Saved data entries:

(* ===== verification/Cstring.v ===== *)
(** * kernel/string.c

    Byte-wise routines on memory, loop by loop.  A routine that only reads
    through a pointer takes the pointer as a reader, [p i] being the byte at
    [p + i]; [at_mem m a] is the reader of address [a]. *)

From S2P Require Import Prelude Mem.

Definition cptr : Type := Z -> Z.
Definition at_mem (m : mem) (a : Z) : cptr := fun i => load8 m (a + i).

(** The reader of an array given as a list of bytes. *)
Definition at_list (l : list Z) : cptr := fun i => u8 (nth (Z.to_nat i) l 0).

(** A string literal. *)
Definition str_bytes (s : string) : list Z :=
  map (fun c => Z.of_N (Ascii.N_of_ascii c)) (list_ascii_of_string s).

(** The arguments of [printf] after the format, and what it prints for a null
    string. *)
Inductive parg : Type := Num (z : Z) | Str (s : option (list Z)).
Definition null_str : list Z := str_bytes "(null)".

(** [for(i = 0; i < n; i++) cdst[i] = c;] *)
Fixpoint memset_loop (k : nat) (m : mem) (dst c i : Z) : mem :=
  match k with
  | O => m
  | S k' => memset_loop k' (store8 m (dst + i) c) dst c (i + 1)
  end.

Definition memset (m : mem) (dst c n : Z) : mem := memset_loop (Z.to_nat n) m dst c 0.

(** The loop stops at the first pair of bytes that differ. *)
Fixpoint memcmp_loop (k : nat) (s1 s2 : cptr) (i : Z) : Z :=
  match k with
  | O => 0
  | S k' => if negb (s1 i =? s2 i) then s1 i - s2 i else memcmp_loop k' s1 s2 (i + 1)
  end.

Definition memcmp (v1 v2 : cptr) (n : Z) : Z := memcmp_loop (Z.to_nat n) v1 v2 0.

(** Copy from the last byte down to the first. *)
Fixpoint copy_down (k : nat) (m : mem) (d s : Z) : mem :=
  match k with
  | O => m
  | S k' => let d := d - 1 in let s := s - 1 in
            copy_down k' (store8 m d (load8 m s)) d s
  end.

(** Copy from the first byte up to the last. *)
Fixpoint copy_up (k : nat) (m : mem) (d s : Z) : mem :=
  match k with
  | O => m
  | S k' => copy_up k' (store8 m d (load8 m s)) (d + 1) (s + 1)
  end.

Definition memmove (m : mem) (dst src n : Z) : mem :=
  if n =? 0 then m
  else if (src <? dst) && (dst <? src + n)
  then copy_down (Z.to_nat n) m (dst + n) (src + n)
  else copy_up (Z.to_nat n) m dst src.

Definition memcpy (m : mem) (dst src n : Z) : mem := memmove m dst src n.

(** Skip equal bytes up to [n] of them or to a NUL, then compare. *)
Fixpoint strncmp_loop (k : nat) (p q : cptr) (i : Z) : Z :=
  match k with
  | O => 0
  | S k' => if negb (p i =? 0) && (p i =? q i) then strncmp_loop k' p q (i + 1)
            else p i - q i
  end.

Definition strncmp (p q : cptr) (n : Z) : Z := strncmp_loop (Z.to_nat n) p q 0.

(** The two loops of [strncpy]: copy until the NUL, then pad with NULs. *)
Fixpoint strncpy_loop (k : nat) (m : mem) (s : Z) (t : cptr) (i : Z) : mem :=
  match k with
  | O => m
  | S k' => let m := store8 m (s + i) (t i) in
            if negb (t i =? 0) then strncpy_loop k' m s t (i + 1)
            else memset_loop k' m s 0 (i + 1)
  end.

Definition strncpy (m : mem) (s : Z) (t : cptr) (n : Z) : mem :=
  strncpy_loop (Z.to_nat n) m s t 0.

(** Copy at most [n - 1] bytes, stop after a NUL, then write one NUL more. *)
Fixpoint safestrcpy_loop (k : nat) (m : mem) (s : Z) (t : cptr) (i : Z) : mem :=
  match k with
  | O => store8 m (s + i) 0
  | S k' => let m := store8 m (s + i) (t i) in
            if negb (t i =? 0) then safestrcpy_loop k' m s t (i + 1)
            else store8 m (s + (i + 1)) 0
  end.

Definition safestrcpy (m : mem) (s : Z) (t : cptr) (n : Z) : mem :=
  if n <=? 0 then m else safestrcpy_loop (Z.to_nat (n - 1)) m s t 0.

(** [for(n = 0; s[n]; n++) ;] ends at the first NUL; without one within the
    fuel there is no result. *)
Fixpoint strlen_loop (fuel : nat) (s : cptr) (n : Z) : option Z :=
  match fuel with
  | O => None
  | S f => if s n =? 0 then Some n else strlen_loop f s (n + 1)
  end.

Definition strlen (fuel : nat) (s : cptr) : option Z := strlen_loop fuel s 0.

(** ** What the routines do *)

Lemma load8_memset_loop k m dst c i x :
  load8 (memset_loop k m dst c i) x =
    if (dst + i <=? x) && (x <? dst + i + Z.of_nat k) then u8 c else load8 m x.
Proof.
  revert m i. induction k as [|k IH]; intros m i; cbn [memset_loop].
  - zdec; try lia; done.
  - rewrite IH, load8_store8. zdec; try lia; done.
Qed.

Lemma load8_memset m dst c n x :
  load8 (memset m dst c n) x = if (dst <=? x) && (x <? dst + n) then u8 c else load8 m x.
Proof. unfold memset. rewrite load8_memset_loop. zdec; try lia; done. Qed.

Lemma load64_memset_out m dst c n a :
  a + 8 <= dst \/ dst + n <= a -> load64 (memset m dst c n) a = load64 m a.
Proof. intros H. apply loadn_ext. intros x Hx. rewrite load8_memset. zdec; lia. Qed.

Lemma load64_memset_0 m dst n a :
  dst <= a -> a + 8 <= dst + n -> load64 (memset m dst 0 n) a = 0.
Proof.
  intros H1 H2. unfold load64. rewrite (loadn_digits 8 _ a 0); [done|].
  intros i Hi. rewrite load8_memset, Z.shiftr_0_l. zdec; try lia; done.
Qed.

Lemma load8_copy_up k m d s x :
  (d <= s \/ s + Z.of_nat k <= d) ->
  load8 (copy_up k m d s) x =
    if (d <=? x) && (x <? d + Z.of_nat k) then load8 m (s + (x - d)) else load8 m x.
Proof.
  revert m d s. induction k as [|k IH]; intros m d s H; cbn [copy_up].
  - zdec; try lia; done.
  - rewrite IH by lia. rewrite !load8_store8, (u8_small (load8 m s)) by apply load8_range.
    zdec; subst; try lia; f_equal; lia.
Qed.

Lemma load8_copy_down k m d s x :
  s <= d \/ d <= s - Z.of_nat k ->
  load8 (copy_down k m d s) x =
    if (d - Z.of_nat k <=? x) && (x <? d) then load8 m (s - (d - x)) else load8 m x.
Proof.
  revert m d s. induction k as [|k IH]; intros m d s H; cbn [copy_down].
  - zdec; try lia; done.
  - rewrite IH by lia. rewrite !load8_store8, (u8_small (load8 m (s - 1))) by apply load8_range.
    zdec; subst; try lia; f_equal; lia.
Qed.

(** [memmove] copies as if through a temporary buffer, overlap or not. *)
Lemma load8_memmove m dst src n x : 0 <= n ->
  load8 (memmove m dst src n) x =
    if (dst <=? x) && (x <? dst + n) then load8 m (src + (x - dst)) else load8 m x.
Proof.
  intros Hn. unfold memmove. destruct (Z.eqb_spec n 0) as [->|].
  - zdec; try lia; done.
  - destruct (Z.ltb_spec src dst); destruct (Z.ltb_spec dst (src + n)); cbn [andb];
      (rewrite load8_copy_down || rewrite load8_copy_up); try lia; zdec; try lia; f_equal; lia.
Qed.

(** The number of bytes before the first NUL among the first [k] bytes. *)
Fixpoint cut (k : nat) (t : cptr) (i : Z) : Z :=
  match k with
  | O => i
  | S k' => if t i =? 0 then i else cut k' t (i + 1)
  end.

Lemma cut_bounds k t i : i <= cut k t i <= i + Z.of_nat k.
Proof. revert i. induction k as [|k IH]; intros i; cbn [cut]; [lia|]. zcase; [lia|]. specialize (IH (i + 1)). lia. Qed.

Lemma cut_nonzero k t i j : i <= j < cut k t i -> t j <> 0.
Proof.
  revert i. induction k as [|k IH]; intros i; cbn [cut]; [lia|]. zcase; [lia|].
  intros Hj. destruct (decide (i = j)) as [<-|]; [done|]. apply (IH (i + 1)). lia.
Qed.

Lemma cut_end k t i : cut k t i < i + Z.of_nat k -> t (cut k t i) = 0.
Proof.
  revert i. induction k as [|k IH]; intros i; cbn [cut]; [lia|]. zcase; [done|].
  intros H. apply IH. lia.
Qed.

Lemma strlen_loop_some f s n r :
  strlen_loop f s n = Some r <-> r = cut f s n /\ cut f s n < n + Z.of_nat f.
Proof.
  revert n. induction f as [|f IH]; intros n; cbn [strlen_loop cut]; [split; [done|lia]|].
  zcase; [|rewrite IH; split; intros [? ?]; split; lia].
  split; [intros [= <-]; split; lia|]. by intros [-> _].
Qed.

(** [strlen] ends at the first NUL as soon as the fuel reaches it. *)
Lemma strlen_first_nul fuel s n :
  0 <= n < Z.of_nat fuel -> (forall i, 0 <= i < n -> s i <> 0) -> s n = 0 ->
  strlen fuel s = Some n.
Proof.
  intros Hn Hpre Hnul. apply strlen_loop_some.
  pose proof (cut_bounds fuel s 0) as Hb.
  assert (cut fuel s 0 = n) as ->; [|lia].
  destruct (Z.lt_trichotomy (cut fuel s 0) n) as [H|[H|H]]; [|done|].
  - exfalso. apply (Hpre (cut fuel s 0)); [lia|]. apply cut_end. lia.
  - exfalso. by apply (cut_nonzero fuel s 0 n); [lia|].
Qed.

Lemma strncmp_loop_zero k p q i :
  strncmp_loop k p q i = 0 <->
  (forall j, i <= j < i + Z.of_nat k -> (forall l, i <= l < j -> p l <> 0) -> p j = q j).
Proof.
  revert i. induction k as [|k IH]; intros i; cbn [strncmp_loop].
  - split; [intros; lia|done].
  - destruct (Z.eqb_spec (p i) 0) as [Hz|Hz]; cbn [negb andb].
    + split.
      * intros He j Hj Hall. destruct (decide (j = i)) as [->|]; [lia|].
        exfalso. apply (Hall i); [lia|done].
      * intros H. pose proof (H i ltac:(lia) ltac:(intros; lia)). lia.
    + destruct (Z.eqb_spec (p i) (q i)) as [He|He].
      * rewrite IH. split; intros H j Hj Hall.
        -- destruct (decide (j = i)) as [->|]; [done|]. apply H; [lia|].
           intros l Hl. apply Hall. lia.
        -- apply H; [lia|]. intros l Hl. destruct (decide (l = i)) as [->|]; [done|].
           apply Hall. lia.
      * split; [intros; lia|]. intros H. pose proof (H i ltac:(lia) ltac:(intros; lia)). lia.
Qed.

Lemma load8_safestrcpy_loop k m s t i x :
  load8 (safestrcpy_loop k m s t i) x =
    let e := s + cut k t i in
    if (s + i <=? x) && (x <? e) then u8 (t (x - s))
    else if (x =? e) || ((x =? e + 1) && (cut k t i <? i + Z.of_nat k)) then 0
    else load8 m x.
Proof.
  revert m i. induction k as [|k IH]; intros m i; cbn [safestrcpy_loop cut].
  - cbn zeta. rewrite load8_store8. zdec; try lia; done.
  - destruct (Z.eqb_spec (t i) 0) as [Hz|Hz]; cbn [negb]; cbn zeta.
    + rewrite !load8_store8, Hz. zdec; try lia; done.
    + rewrite IH. cbn zeta. pose proof (cut_bounds k t (i + 1)). rewrite load8_store8.
      zdec; subst; try lia; try done; by replace (s + i - s) with i by lia.
Qed.

(** ** Properties *)

(** [memmove] leaves in the destination the bytes the source held before
    the call, and changes nothing else, whatever the overlap. *)
Theorem memmove_correct m dst src n : 0 <= n ->
  (forall i, 0 <= i < n -> load8 (memmove m dst src n) (dst + i) = load8 m (src + i)) /\
  (forall x, x < dst \/ dst + n <= x -> load8 (memmove m dst src n) x = load8 m x).
Proof.
  intros Hn. split.
  - intros i Hi. rewrite load8_memmove by done. zdec; try lia. f_equal. lia.
  - intros x Hx. rewrite load8_memmove by done. zdec; lia.
Qed.

(** C40: [safestrcpy] writes the longest prefix of the source without a NUL
    that leaves room for the terminator, terminates it, and stays within the
    [n] bytes of the destination. *)
Theorem safestrcpy_terminates m s t n : 0 < n -> (forall i, 0 <= t i < 256) ->
  let k := cut (Z.to_nat (n - 1)) t 0 in
  let m' := safestrcpy m s t n in
  0 <= k < n /\ load8 m' (s + k) = 0 /\
  (forall i, 0 <= i < k -> load8 m' (s + i) = t i /\ t i <> 0) /\
  (forall x, x < s \/ s + n <= x -> load8 m' x = load8 m x).
Proof.
  intros Hn Ht k m'. pose proof (cut_bounds (Z.to_nat (n - 1)) t 0) as Hb.
  assert (forall x, load8 m' x = load8 (safestrcpy_loop (Z.to_nat (n - 1)) m s t 0) x) as E.
  { intros x. unfold m', safestrcpy. zcase; [lia|done]. }
  subst k. split; [lia|]. split; [|split].
  - rewrite E, load8_safestrcpy_loop. cbn zeta. zdec; try lia; done.
  - intros i Hi. split; [|by apply (cut_nonzero (Z.to_nat (n - 1)) t 0)].
    rewrite E, load8_safestrcpy_loop. cbn zeta.
    zdec; try lia; replace (s + i - s) with i by lia; by apply u8_small.
  - intros x Hx. rewrite E, load8_safestrcpy_loop. cbn zeta. zdec; try lia; done.
Qed.

(** [strncmp] is zero exactly when the two strings agree up to their NUL
    or up to [n] bytes. *)
Theorem strncmp_zero_iff p q n :
  strncmp p q n = 0 <->
  (forall j, 0 <= j < n -> (forall l, 0 <= l < j -> p l <> 0) -> p j = q j).
Proof.
  unfold strncmp. rewrite strncmp_loop_zero. split; intros H j Hj; apply H; lia.
Qed.

#[global] Arguments memset : simpl never.
#[global] Arguments memmove : simpl never.

(** A source that overlaps its destination by two bytes. *)
Lemma memmove_witness :
  let m := fun a => a in
  (forall i, 0 <= i < 4 -> load8 (memmove m 12 10 4) (12 + i) = load8 m (10 + i)) /\
  (forall x, x < 12 \/ 12 + 4 <= x -> load8 (memmove m 12 10 4) x = load8 m x).
Proof. intros m. apply (memmove_correct m 12 10 4). lia. Defined.

(** A name of twenty letters into an array of sixteen bytes. *)
Lemma safestrcpy_witness :
  let t := fun i => if (0 <=? i) && (i <? 20) then 97 else 0 in
  let k := cut (Z.to_nat (16 - 1)) t 0 in
  let m' := safestrcpy (fun _ => 0) 4096 t 16 in
  0 <= k < 16 /\ load8 m' (4096 + k) = 0 /\
  (forall i, 0 <= i < k -> load8 m' (4096 + i) = t i /\ t i <> 0) /\
  (forall x, x < 4096 \/ 4096 + 16 <= x -> load8 m' x = load8 (fun _ => 0) x).
Proof.
  intros t. apply (safestrcpy_terminates (fun _ => 0) 4096 t 16); [lia|].
  intros i. unfold t. destruct ((0 <=? i) && (i <? 20)); lia.
Defined.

BRIEF:
Nothing but the lines from the start of the data through the line holding "(** The reader" should be restated, and each one exactly.

SOLUTION TO THIS EXERCISE:
(* ===== verification/Cstring.v ===== *)
(** * kernel/string.c

    Byte-wise routines on memory, loop by loop.  A routine that only reads
    through a pointer takes the pointer as a reader, [p i] being the byte at
    [p + i]; [at_mem m a] is the reader of address [a]. *)

From S2P Require Import Prelude Mem.

Definition cptr : Type := Z -> Z.
Definition at_mem (m : mem) (a : Z) : cptr := fun i => load8 m (a + i).

(** The reader of an array given as a list of bytes. *)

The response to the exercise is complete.